The problem with this, according to the OIG, is that GI doctors get indirectly what they couldn’t get directly: profits from referrals for anesthesia services. This begs the practical question of how an endoscopy can be done without anesthesia, and therefore whether there is a true illegal referral or improper inducement.

The federal Anti-Kickback Statute is criminal, so surgeons and gastroenterologists who own ASCs and endoscopy centers potentially run the risk of going to federal prison if they use the company model. To date, however, all criminal prosecutions of gastroenterologists and surgeons under this theory have sputtered. No one, to date, has gone to jail for this.

Q: What are the benefits of employing anesthesiologists?

AB: Although I may be going out on a limb here, I think that OIG attorney Greg Demske left room when he wrote Advisory Opinion 12-06 for an ASC or endoscopy center to legally directly employ anesthesia providers.

Some of the dicta in the advisory opinion indicates that the fact that the surgeons/GI doctors form, own and control a completely separate company to perform anesthesia services is, in the OIG's opinion, the core problem. Although in no way does any advisory opinion or other guidance from HHS approve direct employment, there isn't a blanket prohibition either. And there is a legal distinction between the two models.

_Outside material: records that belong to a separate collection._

(** However hostile the traffic, a buffer never holds more than sixteen
    pages, every page it holds still lacks a chunk and stays below its
    declared total, itself at most [MAX_PAGE]: a buffer never keeps more than
    sixteen times that many bytes. *)
Theorem buffer_bounded ds :
  let s := (deliver ds empty_buffer).1 in
  (size (pages s) <= MAX_PAGES)%nat /\
  (forall key p, pages s !! key = Some p ->
     N.of_nat (held p) < page_total p <= MAX_PAGE /\
     exists o, o mod CHUNK = 0 /\ o < page_total p /\ chunks p !! o = None) /\
  N.of_nat (sum_list_with held (btree_values String.le (pages s))) <= N.of_nat MAX_PAGES * MAX_PAGE.
Proof.
  cbn zeta. pose proof (wf_reachable ds) as Hs. set (s := (deliver _ _).1) in *.
  assert (Hall : forall key p, pages s !! key = Some p -> N.of_nat (held p) < page_total p <= MAX_PAGE).
  { intros key p Hp. apply (wf_pages _ _ Hs) in Hp as [[Ht _] Hh]. lia. }
  split; [apply Hs|split].
  - intros key p Hp. split; [by eapply Hall|].
    destruct (wf_pages _ _ Hs _ _ Hp) as [Hwf Hh].
    destruct (decide (Exists (fun o => chunks p !! o = None) (offsets (page_total p)))) as [He|He].
    + apply Exists_exists in He as (o & [Ha Ho]%elem_of_offsets & Hn). by exists o.
    + exfalso. apply not_Exists_Forall in He; [|intros; apply _].
      rewrite Forall_forall in He.
      assert (N.of_nat (held p) = page_total p); [|lia]. apply held_total; [done|].
      intros o Ha Ho. apply not_eq_None_Some, He, elem_of_offsets. done.
  - transitivity (N.of_nat (length (btree_values String.le (pages s))) * MAX_PAGE).
    + assert (Hv : Forall (fun p => N.of_nat (held p) <= MAX_PAGE) (btree_values String.le (pages s))).
      { apply Forall_forall. intros p [key Hp]%elem_of_btree_values. apply Hall in Hp. lia. }
      induction Hv as [|p l Hp _ IH]; cbn [sum_list_with length]; lia.
    + apply N.mul_le_mono_r. pose proof (wf_size _ _ Hs). rewrite btree_values_length. lia.
Qed.

(** *** Sound reassembly *)

Lemma page_key_inj c d c' d' : String.length d = String.length d' ->
  page_key c d = page_key c' d' -> c = c' /\ d = d'.
Proof.
  unfold page_key. intros Hd [-> Hk]%append_inj; [|by rewrite !append_length, Hd].
  by apply append_inj in Hk as [_ ->].
Qed.

(** Chunks of one size, the last perhaps shorter, are the pieces of their
    concatenation. *)
Lemma piece_concat (l : list bytes) i c :
  (forall j x, l !! j = Some x -> len x <= CHUNK) ->
  (forall j x, l !! j = Some x -> (S j < length l)%nat -> len x = CHUNK) ->
  l !! i = Some c -> piece (concat l) CHUNK (N.of_nat i) = c.
Proof.
  unfold piece, len. revert i. induction l as [|x l IH]; intros i Hle Heq Hi; [done|].
  destruct i as [|i]; cbn [lookup list_lookup] in Hi.
  - injection Hi as ->. cbn [concat N.of_nat]. replace (0 * CHUNK) with 0 by lia.
    specialize (Hle 0%nat c eq_refl). destruct l as [|y l].
    + cbn. rewrite app_nil_r. apply take_ge. lia.
    + specialize (Heq 0%nat c eq_refl). cbn in Heq. cbn [drop N.to_nat].
      apply take_app_length'. cbn. specialize (Heq ltac:(lia)). lia.
  - pose proof (lookup_lt_Some _ _ _ Hi) as Hlt.
    specialize (Heq 0%nat x eq_refl) as Hx. cbn in Hx. specialize (Hx ltac:(lia)).
    replace (N.to_nat (N.of_nat (S i) * CHUNK))
      with (length x + N.to_nat (N.of_nat i * CHUNK))%nat by lia.
    cbn [concat]. rewrite <-drop_drop, drop_app_length. apply IH; [..|done].
    + intros j y Hj. by apply (Hle (S j)).
    + intros j y Hj Hlj. apply (Heq (S j)); [done|cbn; lia].
Qed.

(** A page with every chunk is its chunks at their offsets. *)
Lemma full_page p : wf_page p -> N.of_nat (held p) = page_total p ->
  let b := concat (btree_values N.le (chunks p)) in
  len b = page_total p /\
  forall i, i * CHUNK < len b -> chunks p !! (i * CHUNK) = Some (piece b CHUNK i).
Proof.
  intros Hp Hh. pose proof CHUNK_pos.
  pose proof (proj1 (held_total p Hp) Hh) as Hall. pose proof (full_keys p Hp Hall) as Hk.
  set (chunk o := default [] (chunks p !! o)).
  assert (Hv : btree_values N.le (chunks p) = map chunk (offsets (page_total p))).
  { rewrite <-Hk. apply btree_values_map. intros o [c Hc]%elem_of_btree_keys.
    unfold chunk. by rewrite Hc. }
  cbn zeta. assert (Hlen : len (concat (btree_values N.le (chunks p))) = page_total p).
  { rewrite <-Hh. unfold len, held. f_equal. rewrite <-(map_id (btree_values _ _)) at 1.
    apply sum_length. }
  split; [done|]. intros i Hi. rewrite Hlen in Hi. rewrite Hv.
  destruct (Hall (i * CHUNK)) as [c Hc]; [by apply N.Div0.mod_mul|done|]. rewrite Hc. f_equal.
  assert (Hat : forall j x, map chunk (offsets (page_total p)) !! j = Some x ->
            chunks p !! (N.of_nat j * CHUNK) = Some x /\ N.of_nat j < div_ceil (page_total p) CHUNK).
  { intros j x Hj. unfold offsets, range in Hj. rewrite !list_lookup_fmap in Hj.
    apply fmap_Some in Hj as (o & Ho & ->). apply fmap_Some in Ho as (k & Hk' & ->).
    apply fmap_Some in Hk' as (n & [-> Hn]%lookup_seq & ->).
    assert (Hj : N.of_nat (0 + j) < div_ceil (page_total p) CHUNK) by lia.
    replace (0 + N.of_nat (0 + j)) with (N.of_nat j) by lia. split; [|lia].
    unfold chunk. destruct (Hall (N.of_nat j * CHUNK)) as [d Hd]; [by apply N.Div0.mod_mul| |by rewrite Hd].
    by apply div_ceil_spec. }
  symmetry. rewrite <-(N2Nat.id i). apply piece_concat.
  - intros j x [Hx _]%Hat. apply Hp in Hx as [_ Hx]. lia.
  - intros j x [Hx _]%Hat Hj. apply Hp in Hx as [_ Hx].
    unfold offsets, range in Hj. rewrite !length_map, length_seq in Hj.
    assert (Hn : N.of_nat (S j) < div_ceil (page_total p) CHUNK) by lia.
    apply div_ceil_spec in Hn; [|done]. lia.
  - unfold offsets, range. rewrite !list_lookup_fmap, lookup_seq_lt.
    + cbn [fmap option_fmap option_map]. f_equal. unfold chunk.
      replace (0 + N.of_nat (0 + N.to_nat i)) with i by lia. by rewrite Hc.
    + apply div_ceil_spec in Hi; [|done]. lia.
Qed.

(** A page the buffer hands over is sound, whatever arrived before it from
    whomever: it has the length and the SHA-256 its fragments announce, it is
    at most [MAX_PAGE] long, and every chunk of it was sent by the very
    carrier that completed it, under that digest and at that offset. *)
Theorem fragments_sound ds carrier f s b :
  add carrier f (deliver ds empty_buffer).1 = (s, Ok (Some b)) ->
  digest f = hex_string (sha256 b) /\ len b = total f /\ 0 < len b <= MAX_PAGE /\
  forall i, i * CHUNK < len b ->
    exists g, (carrier, g) ∈ ds ++ [(carrier, f)] /\ digest g = digest f /\
      offset g = i * CHUNK /\ b64_decode (bytes_b64 g) = Ok (piece b CHUNK i).
Proof.
  pose proof (wf_reachable ds) as Hs. set (s0 := (deliver _ _).1) in *.
  intros Hadd. apply add_cases in Hadd as [[_ [? [=]]]|(c & Hc & Hv & Hcases)].
  cbn zeta in Hcases. destruct Hcases as [(_ & _ & [=])|[(_ & _ & _ & [=])|(Hcf & Hh & _ & Hr)]].
  destruct (String.eqb_spec (hex_string (sha256 (concat (btree_values N.le
    (chunks (landing f c (open_page (page_key carrier (digest f)) (total f)
      (make_room (page_key carrier (digest f)) (pages s0))))))))) (digest f)) as [Hd|]; [|done].
  injection Hr as ->. pose proof (fragment_valid_Ok _ _ _ Hv) as (Ht & _ & _ & _ & H64).
  destruct (wf_landing f c _ Hv Hcf (wf_open ds _ (total f) s0 Hs Ht)) as [Hpt Hl].
  set (p := landing _ _ _) in *. cbn [landing page_total] in Hpt.
  assert (Htot : page_total p = total f) by done.
  rewrite <-Htot in Hh. destruct (full_page p Hl Hh) as [Hlen Hat].
  rewrite Htot in Hlen. split; [done|]. split; [done|].
  split; [by rewrite <-Hlen in Ht|]. intros i Hi%Hat. apply (landing_sent ds carrier f c s0) in Hi as (carrier' & g & Hin & Hk & Hg & Ho & Hb);
    [|done..].
  apply page_key_inj in Hk as [-> Hdg]; [|congruence]. by exists g.
Qed.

Q: How would you suggest an ASC go about deciding whether to form its own anesthesia group or to contract with an independent group or perhaps employ their own anesthesiologists?

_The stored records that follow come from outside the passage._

Lemma erase_one_Some c rs m m' : erase_one c rs m = Ok (Some m') -> bound_by c rs m /\ erased_form m m'.
Proof.
  unfold erase_one. intros He. apply bind_Ok in He as (kl & Hkl & He). apply bind_Ok in He as (cor & Hcor & He).
  destruct (max_record _) as [x|] eqn:Hx; [|done]. case_bool_decide; [done|]. injection He as <-.
  apply max_record_in, list_elem_of_filter in Hx as [Hm Hin]. split; [by exists kl, cor, x|].
  eexists _, _. split; [reflexivity|]. split; [|reflexivity]. unfold cm_origin. cbn.
  by destruct (cm_metadata m).
Qed.

Lemma mark_erased markers c i m m' : erased_form m m' ->
  erased_form m (e_message (mark markers (new_erasure i m' c))).
Proof using Type deletable_laws.
  intros (md & mk & -> & Ho & Hd). unfold mark. cbn [e_row new_erasure s_message_id].
  destruct (markers !! _) as [mk'|]; [|by exists md, mk].
  exists (set_deletion mk' md), mk'. cbn [e_message new_erasure].
  rewrite erase_metadata, set_metadata_metadata. cbn [fmap option_fmap option_map].
  by rewrite erase_set_metadata, set_metadata_twice.
Qed.

Lemma store_plan_Ok p rs acc c c' p' : store_plan p rs acc c = (c', Ok p') ->
  c_log c' = c_log c /\ c_attempts c' = c_attempts c /\ c_transfer c' = c_transfer c /\
  b_records (c_book c') = b_records (c_book c) /\ b_accepted (c_book c') = b_accepted (c_book c) /\
  p_merged p' = p_merged p /\ p_cancelled p' = p_cancelled p /\ p_attachments p' = p_attachments p /\
  exists markers, p_changes p' = map (mark markers) (p_changes p).
Proof.
  unfold store_plan. destruct (b_store (c_book c)) as [s|].
  - destruct (commit_message_deletions _ _ _ _ _ _) as [s' [markers|e]]; [|done]. intros [= <- <-].
    split_and!; try done. by exists markers.
  - intros [= <- <-]. split_and!; try done. exists ∅.
    rewrite <-(map_id (p_changes p)) at 1. apply map_ext. intros e. unfold mark. by rewrite lookup_empty.
Qed.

AB: There's a phrase here in the South, where I practice, that is apropos: Pigs get fat but hogs get slaughtered. I advise my clients to ask themselves if they want to be the pig or the hog.

Healthcare is a highly regulated industry. Administrators should understand when to be satisfied with enough and when their actions might be greedy considering current enforcement efforts. A normal entrepreneurial action in any other industry might be good business, but in healthcare, under the federal Anti-Kickback Statute and Stark Law, it is clearly hog-like — criminal greed.

I suggest administrators understand the risks of going forward with or continuing to use the company model, and I ask: How much money are you really making — and how many headaches and how much indirect malpractice risk are you taking — by having your own anesthesia company when you aren't an anesthesiologist?

From there, I encourage clients to send out requests for proposals to local or regional anesthesiology provider groups. Ask for administrative service and patient care service proposals; evaluate them; get a feel for which groups could provide what services; and [then] consider the possibility of directly employing anesthesiology providers. Before entering into negotiations, check with private payers to make sure they will reimburse the center for employed anesthesiologists.

Q: What are some common obstacles ASCs need to overcome when contracting with an anesthesia group?

AB: The ASC and the anesthesia provider group will enter into a master services agreement for the provision of anesthesia. ASCs often examine scheduling and anesthesia pricing first, and rightfully so, but [I urge them to] not neglect issues like supervision of overall control and direction of the anesthesia service line. The content of the MSA differs based on the type of center it is. For example, an aesthetic surgery center where procedures are self-pay would have a much more robust fee schedule (on what the center pays the anesthesia group or what the group bills the patient) than the MSA for an endoscopy center (where the reimbursement form private and public payers is rather straightforward). ASCs should account for things like longer-than-normal shifts and increase in volume and anesthesia provider no-shows, on a practical basis. Remember to always be very clear on who is billing whom for what.